GIVEN RECORDS
(** C4.  A history set fed any sequence of fingerprints, starting empty,
    never holds more than 100 of them after an insertion; both matchers
    keep their set within that bound; and after distinct fingerprints the
    set holds exactly the last 100 inserted, in insertion order, so that
    150 distinct insertions leave the last 100.  The same holds of the
    two sets in the handlers: over a batch the mention matcher inserts,
    in batch order, the fingerprints of the messages whose body holds the
    user name, and the keyword matcher those of the messages that name a
    watched item; when these are distinct and new, the set afterwards is
    the last 100 of the old entries followed by the new ones. *)
Theorem history_set_bounded_fifo :
  (∀ fps, length (remember_all fps) ≤ 100)
  ∧ (∀ messages w,
       length (seenMessages (state w)) ≤ 100 →
       length (seenMessages (state (exec (checkForMentions messages) w))) ≤ 100)
  ∧ (∀ messages w,
       length (keywordMatches (state w)) ≤ 100 →
       length (keywordMatches (state (exec (checkForKeywords messages) w))) ≤ 100)
  ∧ (∀ fps, NoDup fps → remember_all fps = drop (length fps - 100) fps)
  ∧ (∀ fps, NoDup fps → length fps = 150 →
       length (remember_all fps) = 100 ∧ remember_all fps = drop 50 fps)
  ∧ (∀ messages w u,
       Feat.mentions (features (state w)) = true →
       username (state w) = Some u →
       u ≠ "" →
       length (seenMessages (state w)) ≤ 100 →
       let seen := seenMessages (state w) in
       let fps := fingerprints_of (mentions (toLowerCase u)) w messages in
       let seen' := seenMessages (state (exec (checkForMentions messages) w)) in
       seen' = foldl (λ s fp, remember fp s) seen fps
       ∧ (NoDup (seen ++ fps) →
          seen' = drop (length (seen ++ fps) - 100) (seen ++ fps)))
  ∧ (∀ messages w,
       Feat.keywords (features (state w)) = true →
       keywords (state w) ≠ [] →
       length (keywordMatches (state w)) ≤ 100 →
       let matched := keywordMatches (state w) in
       let fps := fingerprints_of (watched (state w)) w messages in
       let matched' := keywordMatches (state (exec (checkForKeywords messages) w)) in
       matched' = foldl (λ s fp, remember fp s) matched fps
       ∧ (NoDup (matched ++ fps) →
          matched' = drop (length (matched ++ fps) - 100) (matched ++ fps))).
Proof.
  split_and!.
  - apply remember_all_length.
  - apply checkForMentions_bound.
  - apply checkForKeywords_bound.
  - apply remember_all_NoDup.
  - intros fps Hnd Hlen. rewrite (remember_all_NoDup _ Hnd).
    unfold slice_last, CONFIG.MAX_SEEN_MESSAGES. rewrite Hlen.
    split; [|done]. rewrite length_drop. lia.
  - intros messages w u Hon Hu Hne Hlen seen fps seen'.
    assert (seen' = foldl (λ s fp, remember fp s) seen fps) as E
      by (by apply checkForMentions_seen).
    split; [exact E|]. intros Hnd. rewrite E.
    by apply foldl_remember_NoDup.
  - intros messages w Hon Hne Hlen matched fps matched'.
    assert (matched' = foldl (λ s fp, remember fp s) matched fps) as E
      by (by apply checkForKeywords_matches).
    split; [exact E|]. intros Hnd. rewrite E.
    by apply foldl_remember_NoDup.
Qed.
Fixpoint endsWith (suf s : string) : bool :=
  String.eqb suf s ||
  match s with
  | EmptyString => false
  | String _ s' => endsWith suf s'
  end.

(** [s.includes(t)]. *)
Fixpoint includes (t s : string) : bool :=
  startsWith t s ||
  match s with
  | EmptyString => false
  | String _ s' => includes t s'
  end.

(** [s.replace(/c+$/, "")] for one character [c]. *)
Fixpoint stripTrailing (c : ascii) (s : string) : string :=
  match s with
  | EmptyString => EmptyString
  | String a s' =>
      match stripTrailing c s' with
      | EmptyString => if Ascii.eqb a c then EmptyString else String a EmptyString
      | r => String a r
      end
  end.

(** Drop every leading [c]. *)
Fixpoint stripLeading (c : ascii) (s : string) : string :=
  match s with
  | EmptyString => EmptyString
  | String a s' => if Ascii.eqb a c then stripLeading c s' else s
  end.

(** ** Splitting and joining *)

(** [s.split(c)] for a one-character separator. *)
Fixpoint split (c : ascii) (s : string) : list string :=
  match s with
  | EmptyString => [EmptyString]
  | String a s' =>
      if Ascii.eqb a c then EmptyString :: split c s'
      else match split c s' with
           | w :: ws => String a w :: ws
           | [] => [String a EmptyString]
           end
  end.

(** [l.join(sep)]. *)
Fixpoint join (sep : string) (l : list string) : string :=
  match l with
  | [] => EmptyString
  | [w] => w
  | w :: ws => w ++ sep ++ join sep ws
  end.

(** ** Comparison by code units: the [<] of the language *)
Definition str_compare (s t : string) : comparison := String.compare s t.

(** ** [JSON.stringify] of a string *)

Definition quote_char : ascii := "034".
Definition backslash_char : ascii := "092".

Definition hex_digit (n : nat) : ascii :=
  if (n <? 10)%nat then ascii_of_nat (48 + n)%nat else ascii_of_nat (87 + n)%nat.

Definition json_escape_char (a : ascii) : string :=
  if Ascii.eqb a quote_char then String backslash_char (String quote_char EmptyString)
  else if Ascii.eqb a backslash_char then String backslash_char (String backslash_char EmptyString)
  else if (code a =? 8)%nat then String backslash_char "b"
  else if (code a =? 9)%nat then String backslash_char "t"
  else if (code a =? 10)%nat then String backslash_char "n"
  else if (code a =? 12)%nat then String backslash_char "f"
  else if (code a =? 13)%nat then String backslash_char "r"
  else if (code a <? 32)%nat then
    String backslash_char ("u00" ++ String (hex_digit (code a / 16)%nat)
                                      (String (hex_digit (code a mod 16)%nat) EmptyString))
  else String a EmptyString.

Fixpoint json_escape (s : string) : string :=
  match s with
  | EmptyString => EmptyString
  | String a s' => json_escape_char a ++ json_escape s'
  end.

Definition json_string (s : string) : string :=
  String quote_char (json_escape s ++ String quote_char EmptyString).

(** ** Lemmas *)

Lemma app_assoc_str (a b c : string) : (a ++ b) ++ c = a ++ (b ++ c).
Proof. induction a as [|x a IH]; simpl; [done|]. by rewrite IH. Qed.

Lemma app_nil_str (a : string) : a ++ EmptyString = a.
Proof. induction a as [|x a IH]; simpl; [done|]. by rewrite IH. Qed.

Lemma app_inj_l_str (a b c : string) : a ++ b = a ++ c -> b = c.
Proof. induction a as [|x a IH]; simpl; [done|]. intros [= H]. auto. Qed.

#[global] Arguments startsWith : simpl never.

Lemma startsWith_char (c a : ascii) (s : string) :
  startsWith (String c EmptyString) (String a s) = Ascii.eqb c a.
Proof.
  unfold startsWith. simpl. destruct (ascii_dec c a) as [->|Hne].
  - rewrite Ascii.eqb_refl. by destruct s.
  - by rewrite (proj2 (Ascii.eqb_neq c a)).
Qed.

Lemma startsWith_cons (c a : ascii) (p s : string) :
  startsWith (String c p) (String a s) = Ascii.eqb c a && startsWith p s.
Proof.
  unfold startsWith. simpl. destruct (ascii_dec c a) as [->|Hne].
  - by rewrite Ascii.eqb_refl.
  - by rewrite (proj2 (Ascii.eqb_neq c a)).
Qed.

Lemma startsWith_nil (s : string) : startsWith EmptyString s = true.
Proof. by destruct s. Qed.

Lemma startsWith_iff (pre s : string) : startsWith pre s = true <-> exists rest, s = (pre ++ rest)%string.
Proof.
  revert s. induction pre as [|a pre IH]; intros s; [rewrite startsWith_nil; split; [by exists s|done]|].
  destruct s as [|b s]; [split; [done|by intros [? ?]]|]. rewrite startsWith_cons, andb_true_iff, IH.
  split; [intros [->%Ascii.eqb_eq [rest ->]]; by exists rest|].
  intros [rest [= -> ->]]. rewrite Ascii.eqb_refl. eauto.
Qed.

Lemma length_smap (f : ascii -> ascii) (s : string) : String.length (smap f s) = String.length s.
Proof. induction s as [|a s IH]; simpl; [done|]. by rewrite IH. Qed.

Lemma sforall_app (p : ascii -> bool) (s t : string) :
  sforall p (s ++ t) = sforall p s && sforall p t.
Proof. induction s as [|a s IH]; simpl; [done|]. by rewrite IH, andb_assoc. Qed.

Lemma smap_smap (f g : ascii -> ascii) (s : string) :
  smap f (smap g s) = smap (fun a => f (g a)) s.
Proof. induction s as [|a s IH]; simpl; [done|]. by rewrite IH. Qed.

Lemma smap_id_on (f : ascii -> ascii) (p : ascii -> bool) (s : string) :
  (forall a, p a = true -> f a = a) -> sforall p s = true -> smap f s = s.
Proof.
  intros Hf. induction s as [|a s IH]; simpl; [done|].
  intros [Ha Hs]%andb_true_iff. by rewrite Hf, IH.
Qed.

Lemma sforall_smap (p : ascii -> bool) (f : ascii -> ascii) (s : string) :
  (forall a, p (f a) = true) -> sforall p (smap f s) = true.
Proof. intros Hf. induction s as [|a s IH]; simpl; [done|]. by rewrite Hf, IH. Qed.

(** A check over all 256 code units, decided by computation. *)
Lemma ascii_all (p : ascii -> bool) :
  forallb p (map ascii_of_nat (seq 0 256)) = true -> forall a, p a = true.
Proof.
  intros H a. rewrite forallb_true_iff in H. apply H.
  apply list_elem_of_In, in_map_iff. exists (nat_of_ascii a).
  split; [apply ascii_nat_embedding|]. apply in_seq.
  pose proof (nat_ascii_bounded a). lia.
Qed.

(** [split] and [join] on segments free of the separator. *)
(** ** Slices *)

Lemma slice_to_app (n : nat) (a b : string) :
  slice_to n (a ++ b) = slice_to n a ++ slice_to (n - String.length a) b.
Proof.
  revert n. induction a as [|x a IH]; intros n; simpl; [by rewrite Nat.sub_0_r; destruct n|].
  destruct n; simpl; [by destruct b|]. by rewrite IH.
Qed.

Lemma slice_to_all (n : nat) (s : string) : (String.length s <= n)%nat -> slice_to n s = s.
Proof. revert n. induction s as [|a s IH]; intros [|n] H; simpl in *; try done; [lia|]. rewrite IH; [done|lia]. Qed.

Lemma slice_split (n : nat) (s : string) : s = slice_to n s ++ slice n s.
Proof. revert n. induction s as [|a s IH]; intros [|n]; simpl; try done. by rewrite <- IH. Qed.

Lemma slice_nonempty (n : nat) (s : string) : (n < String.length s)%nat -> slice n s <> EmptyString.
Proof. revert n. induction s as [|a s IH]; intros [|n] H; simpl in *; try done; try lia. apply IH. lia. Qed.

Lemma trim_nonempty (a : ascii) (s : string) : is_ws a = false -> is_empty (trim (String a s)) = false.
Proof. intros H. unfold trim. simpl. rewrite H. simpl. destruct (trimEnd s); by rewrite ?H. Qed.

Lemma split_nonnil (c : ascii) (s : string) : split c s <> [].
Proof. destruct s; simpl; [done|]. case_match; [done|]. case_match; done. Qed.

Lemma split_app_sep (c : ascii) (w s : string) :
  sforall (fun a => negb (Ascii.eqb a c)) w = true ->
  split c (w ++ String c s) = w :: split c s.
Proof.
  induction w as [|a w IH]; simpl; intros H.
  - by rewrite Ascii.eqb_refl.
  - breflect. rewrite H, IH by done. done.
Qed.

Lemma split_free (c : ascii) (w : string) :
  sforall (fun a => negb (Ascii.eqb a c)) w = true -> split c w = [w].
Proof.
  induction w as [|a w IH]; simpl; [done|]. intros H. breflect.
  by rewrite H, IH.
Qed.

Lemma split_join (c : ascii) (l : list string) :
  l <> [] ->
  (forall w, w ∈ l -> sforall (fun a => negb (Ascii.eqb a c)) w = true) ->
  split c (join (String c EmptyString) l) = l.
Proof.
  induction l as [|w l IH]; intros Hne Hl; [done|].
  destruct l as [|w' l].
  - simpl. apply split_free, Hl. left.
  - change (join (String c EmptyString) (w :: w' :: l))
      with (w ++ String c EmptyString ++ join (String c EmptyString) (w' :: l)).
    simpl (String c EmptyString ++ _). rewrite split_app_sep by (apply Hl; left).
    f_equal. apply IH; [done|]. intros; apply Hl; by right.
Qed.

Lemma split_segment_free (c : ascii) (s w : string) :
  w ∈ split c s -> sforall (fun a => negb (Ascii.eqb a c)) w = true.
Proof.
  revert w; induction s as [|a s IH]; intros w; simpl.
  - rewrite list_elem_of_singleton. by intros ->.
  - destruct (Ascii.eqb a c) eqn:E.
    + rewrite elem_of_cons. intros [->|H]; [done|auto].
    + destruct (split c s) as [|w' ws] eqn:Es; [by apply split_nonnil in Es|].
      rewrite elem_of_cons. intros [->|H].
      * simpl. rewrite E. simpl. apply IH. left.
      * apply IH. by right.
Qed.

(** Segments keep every character property of the string they come from. *)
Lemma split_sforall (p : ascii -> bool) (c : ascii) (s w : string) :
  sforall p s = true -> w ∈ split c s -> sforall p w = true.
Proof.
  revert w; induction s as [|a s IH]; intros w; simpl.
  - rewrite list_elem_of_singleton. by intros _ ->.
  - intros [Ha Hs]%andb_true_iff. destruct (Ascii.eqb a c).
    + rewrite elem_of_cons. intros [->|H]; [done|auto].
    + destruct (split c s) as [|w' ws] eqn:Es; [by apply split_nonnil in Es|].
      rewrite elem_of_cons. intros [->|H].
      * simpl. rewrite Ha. apply IH; [done|left].
      * apply IH; [done|by right].
Qed.

Lemma join_sforall (p : ascii -> bool) (sep : string) (l : list string) :
  sforall p sep = true -> (forall w, w ∈ l -> sforall p w = true) ->
  sforall p (join sep l) = true.
Proof.
  intros Hsep. induction l as [|w l IH]; intros Hl; [done|].
  destruct l as [|w' l].
  - apply Hl; left.
  - change (join sep (w :: w' :: l)) with (w ++ sep ++ join sep (w' :: l)).
    rewrite !sforall_app, Hsep, (Hl w), IH by (intros; try apply Hl; set_solver). done.
Qed.

(** ** Comparison *)

Lemma str_compare_antisym (s t : string) : str_compare t s = CompOpp (str_compare s t).
Proof. apply String.compare_antisym. Qed.

Lemma str_compare_eq (s t : string) : str_compare s t = Eq <-> s = t.
Proof.
  split; [apply String.compare_eq_iff|]. intros ->. unfold str_compare.
  induction t as [|a t IH]; simpl; [done|].
  assert (Ascii.compare a a = Eq) as -> by (unfold Ascii.compare; apply N.compare_refl). done.
Qed.

Lemma str_compare_refl (s : string) : str_compare s s = Eq.
Proof. by apply str_compare_eq. Qed.

Lemma ascii_compare_trans (a b c : ascii) :
  Ascii.compare a b = Lt -> Ascii.compare b c = Lt -> Ascii.compare a c = Lt.
Proof. unfold Ascii.compare. rewrite !N.compare_lt_iff. lia. Qed.

Lemma ascii_compare_eq (a b : ascii) : Ascii.compare a b = Eq <-> a = b.
Proof.
  unfold Ascii.compare. rewrite N.compare_eq_iff. split; [|by intros ->].
  intros H. rewrite <- (ascii_N_embedding a), <- (ascii_N_embedding b). by rewrite H.
Qed.

Lemma str_compare_trans (s t u : string) :
  str_compare s t = Lt -> str_compare t u = Lt -> str_compare s u = Lt.
Proof.
  unfold str_compare. revert t u.
  induction s as [|a s IH]; intros [|b t] [|c u]; simpl; try done.
  destruct (Ascii.compare a b) eqn:E1; destruct (Ascii.compare b c) eqn:E2; try done.
  - apply ascii_compare_eq in E1, E2. subst.
    rewrite (proj2 (ascii_compare_eq c c) eq_refl). eauto.
  - apply ascii_compare_eq in E1. subst. by rewrite E2.
  - apply ascii_compare_eq in E2. subst. by rewrite E1.
  - by rewrite (ascii_compare_trans _ _ _ E1 E2).
Qed.

(** ** Unambiguity of [JSON.stringify] on strings *)

(** Every escaped code unit is non-empty, starts with neither the closing
    quote nor the escape of another code unit. *)
Definition escapes_apart (a b : ascii) : bool :=
  Ascii.eqb a b || negb (String.prefix (json_escape_char a) (json_escape_char b)).

Lemma escapes_apart_all (a b : ascii) : escapes_apart a b = true.
Proof.
  revert b. apply ascii_all. revert a.
  apply (ascii_all (fun a => forallb (escapes_apart a) (map ascii_of_nat (seq 0 256)))).
  vm_compute. reflexivity.
Qed.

WHAT YOU SHOULD DO
Write out exactly the lines from the start of the material through the line with "- 100) fps)". No other output is expected.

EXERCISE OUTPUT
(** C4.  A history set fed any sequence of fingerprints, starting empty,
    never holds more than 100 of them after an insertion; both matchers
    keep their set within that bound; and after distinct fingerprints the
    set holds exactly the last 100 inserted, in insertion order, so that
    150 distinct insertions leave the last 100.  The same holds of the
    two sets in the handlers: over a batch the mention matcher inserts,
    in batch order, the fingerprints of the messages whose body holds the
    user name, and the keyword matcher those of the messages that name a
    watched item; when these are distinct and new, the set afterwards is
    the last 100 of the old entries followed by the new ones. *)
Theorem history_set_bounded_fifo :
  (∀ fps, length (remember_all fps) ≤ 100)
  ∧ (∀ messages w,
       length (seenMessages (state w)) ≤ 100 →
       length (seenMessages (state (exec (checkForMentions messages) w))) ≤ 100)
  ∧ (∀ messages w,
       length (keywordMatches (state w)) ≤ 100 →
       length (keywordMatches (state (exec (checkForKeywords messages) w))) ≤ 100)
  ∧ (∀ fps, NoDup fps → remember_all fps = drop (length fps - 100) fps)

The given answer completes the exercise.